[Stored data]

-=-=-=-=-

Lemma lock_pinned include lines pins :
  mapM parse_pin (lock_lines include lines) = Some pins → pinned include lines pins.
Proof.
  revert pins. induction lines as [|l lines IH]; intros pins; unfold lock_lines; cbn [map List.filter].
  - intros [= <-]. constructor.
  - destruct (skipped include (strip l)) eqn:Hs; cbn [negb].
    + intros H. apply pinned_blank; [|by apply IH]. unfold skipped in Hs. rewrite !orb_true_iff, andb_true_iff, !String.eqb_eq in Hs.
      destruct Hs as [[->|Hs]|[-> ->]]; [by left|right; left|by right; right].
      unfold startswith in Hs. exists (String.substring 1 (String.length (strip l) - 1) (strip l)).
      apply after_prefix_split. unfold after_prefix. by rewrite Hs.
    + cbn [mapM]. unfold mbind, option_bind. destruct (parse_pin (strip l)) as [[name version]|] eqn:E; [|done].
      destruct (mapM parse_pin _) as [pins'|] eqn:E'; [|done]. intros [= <-].
      apply parse_pin_split in E as (? & ? & ?). by eapply pinned_package; [done..|by apply IH].
Qed.
Lemma read_lock_pinned path text include p : read_python_lock path text include = Ok p →
  pinned include (splitlines text) (map snd p) ∧ map fst p = map (λ pin, normalize_package pin.1) (map snd p)
  ∧ NoDup (names p).
Proof.
  unfold read_python_lock. intros H. apply read_lines_ok in H as (pins & Hp & -> & Hn); [|apply NoDup_nil_2].
  cbn [app] in *. split; [|split; [|done]].
  - rewrite map_map. unfold entry. cbn [snd]. rewrite map_id. by apply lock_pinned.
  - rewrite !map_map. done.
Qed.

(** ** The npm lock *)

(** The members of a JSON object, as a dict. *)
Lemma dict_items_names fields : NoDup (names (dict_items fields)) ∧ ∀ k, k ∈ names (dict_items fields) ↔ k ∈ map fst fields.
Proof.
  induction fields as [|[k v] fields [IH1 IH2]]; [split; [apply NoDup_nil_2|done]|]. cbn [dict_items].
  destruct (member k (names fields)) eqn:Hm.
  - split; [done|]. intros k'. rewrite IH2. cbn [map fst]. rewrite elem_of_cons. split; [by right|].
    intros [->|?]; [by apply member_elem|done].
  - apply member_false in Hm. split.
    + cbn [names map fst]. apply NoDup_cons. split; [|done]. by rewrite IH2.
    + intros k'. cbn [names map fst]. rewrite !elem_of_cons. by rewrite IH2.
Qed.
Lemma dict_items_value fields k v : (k, v) ∈ dict_items fields → jget k fields = Some v.
Proof.
  induction fields as [|[k' v'] fields IH]; cbn [dict_items jget]; [intros H; by apply elem_of_nil in H|].
  destruct (member k' (names fields)) eqn:Hm; [intros H; by rewrite IH|]. rewrite elem_of_cons.
  intros [[= <- <-]|H]; [|by rewrite IH]. apply member_false in Hm.
  replace (jget k fields) with (@None json); [by rewrite String.eqb_refl|]. symmetry.
  clear -Hm. induction fields as [|[k' v'] fields IH]; [done|]. cbn [jget names map fst] in *.
  rewrite not_elem_of_cons in Hm. destruct Hm as [Hne Hm]. rewrite (IH Hm). by destruct (String.eqb_spec k' k).
Qed.

(** What an npm lock locks: the members of its [packages] but the project. *)
Definition npm_packages (text : string) (packages : list (string * json)) : Prop :=
  ∃ lock, loads_text text = inr (JObj lock) ∧ jget "packages" lock = Some (JObj packages).

Lemma filter_names {A} (p : string * A → bool) l : NoDup (names l) → NoDup (names (List.filter p l)).
Proof.
  unfold names. induction l as [|[k v] l IH]; [done|]. cbn [map fst List.filter]. intros [Hk Hl]%NoDup_cons.
  destruct (p (k, v)); [|by apply IH]. cbn [map fst]. apply NoDup_cons. split; [|by apply IH].
  intros (kv & -> & [Hin _]%elem_of_filter_bool)%list_elem_of_fmap. apply Hk. by apply list_elem_of_fmap_2.
Qed.
Lemma node_items_packages text items : node_items text = Ok items →
  ∃ packages, npm_packages text packages ∧ NoDup (names items)
    ∧ (∀ path, path ∈ names items ↔ path ≠ "" ∧ path ∈ map fst packages)
    ∧ ∀ path v, (path, v) ∈ items → jget path packages = Some v.
Proof.
  unfold node_items. destruct (loads_text text) as [|[| | | | | |lock]] eqn:Hl; try done.
  destruct (is_three _); [|done]. cbn [negb]. destruct (jget "packages" lock) as [[| | | | | |packages]|] eqn:Hp; try done.
  intros [= <-]. exists packages. destruct (dict_items_names packages) as [Hn Hk]. split; [by exists lock|].
  assert (Hs : names (sorted_items (dict_items packages)) ≡ₚ names (dict_items packages))
    by (apply Permutation_map, py_sorted_perm).
  split; [|split].
  - rewrite <- Hs in Hn. by apply filter_names.
  - intros path. rewrite <- Hk, <- Hs. unfold names. rewrite !list_elem_of_fmap. setoid_rewrite elem_of_filter_bool.
    setoid_rewrite negb_true_iff. setoid_rewrite String.eqb_neq. naive_solver.
  - intros path v [Hin _]%elem_of_filter_bool. apply dict_items_value.
    unfold sorted_items in Hin. by rewrite py_sorted_perm in Hin.
Qed.

(** ** The Python part *)

Lemma sorted_names_nil l : sorted_names l = [] ↔ l = [].
Proof.
  unfold sorted_names. split; [|by intros ->]. intros H.
  apply Permutation_nil_r. rewrite <- H. symmetry. apply py_sorted_perm.
Qed.
Lemma filter_nil {A} (p : A → bool) l : List.filter p l = [] ↔ ∀ x, x ∈ l → p x = false.
Proof.
  split; [|apply filter_none]. intros H x Hx. destruct (p x) eqn:Hp; [|done].
  assert (Hin : x ∈ List.filter p l) by (by apply elem_of_filter_bool). rewrite H in Hin. by apply elem_of_nil in Hin.
Qed.
Lemma all_members l k : List.filter (λ n, negb (member n k)) l = [] ↔ l ⊆ k.
Proof. rewrite filter_nil. setoid_rewrite negb_false_iff. setoid_rewrite member_elem. done. Qed.

Lemma mapM_result_ext {A B} (f g : A → result B) l : (∀ x, f x = g x) → mapM f l = mapM g l.
Proof. intros H. induction l as [|x l IH]; [done|]. cbn [mapM]. by rewrite H, IH. Qed.

Section Rows.
Context (repr : string → string).

(** The rows exist exactly when the locks are disjoint and the policy lists
    the same packages. *)
Lemma python_rows_ok a b read rows :
  python_rows repr a b read = Ok rows ↔
  (∀ n, n ∈ names a → n ∉ names b) ∧
  ∃ policy, read = Ok policy ∧ names (a ++ b) ⊆ names policy ∧ names policy ⊆ names (a ++ b)
    ∧ mapM (python_row a policy) (sorted_items (a ++ b)) = Ok rows.
Proof.
  unfold python_rows. cbv zeta.
  destruct (bool_decide_reflect (sorted_names (List.filter (λ n, member n (names b)) (names a)) = [])) as [Ho|Ho]; cbn [negb].
  - rewrite sorted_names_nil, filter_nil in Ho. setoid_rewrite member_false in Ho.
    destruct read as [policy|e]; [|split; [done|naive_solver]]. unfold mbind at 1, result_bind at 1.
    destruct (bool_decide_reflect (sorted_names (List.filter (λ n, negb (member n (names policy))) (names (a ++ b))) = []
      ∧ sorted_names (List.filter (λ n, negb (member n (names (a ++ b)))) (names policy)) = [])) as [Hm|Hm]; cbn [negb].
    + rewrite !sorted_names_nil, !all_members in Hm. split; [intros H; split; [done|]; exists policy; tauto|]. naive_solver.
    + split; [done|]. intros (_ & policy' & [= <-] & H1 & H2 & _). exfalso. apply Hm. by rewrite !sorted_names_nil, !all_members.
  - split; [done|]. intros (H & _). exfalso. apply Ho. apply sorted_names_nil, filter_nil. intros x Hx. by apply member_false, H.
Qed.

-=-=-=-=-

EXERCISE PROMPT.
Each line above holding the string "induction" counts once; please report the total and nothing more.

ANSWER BELOW.
6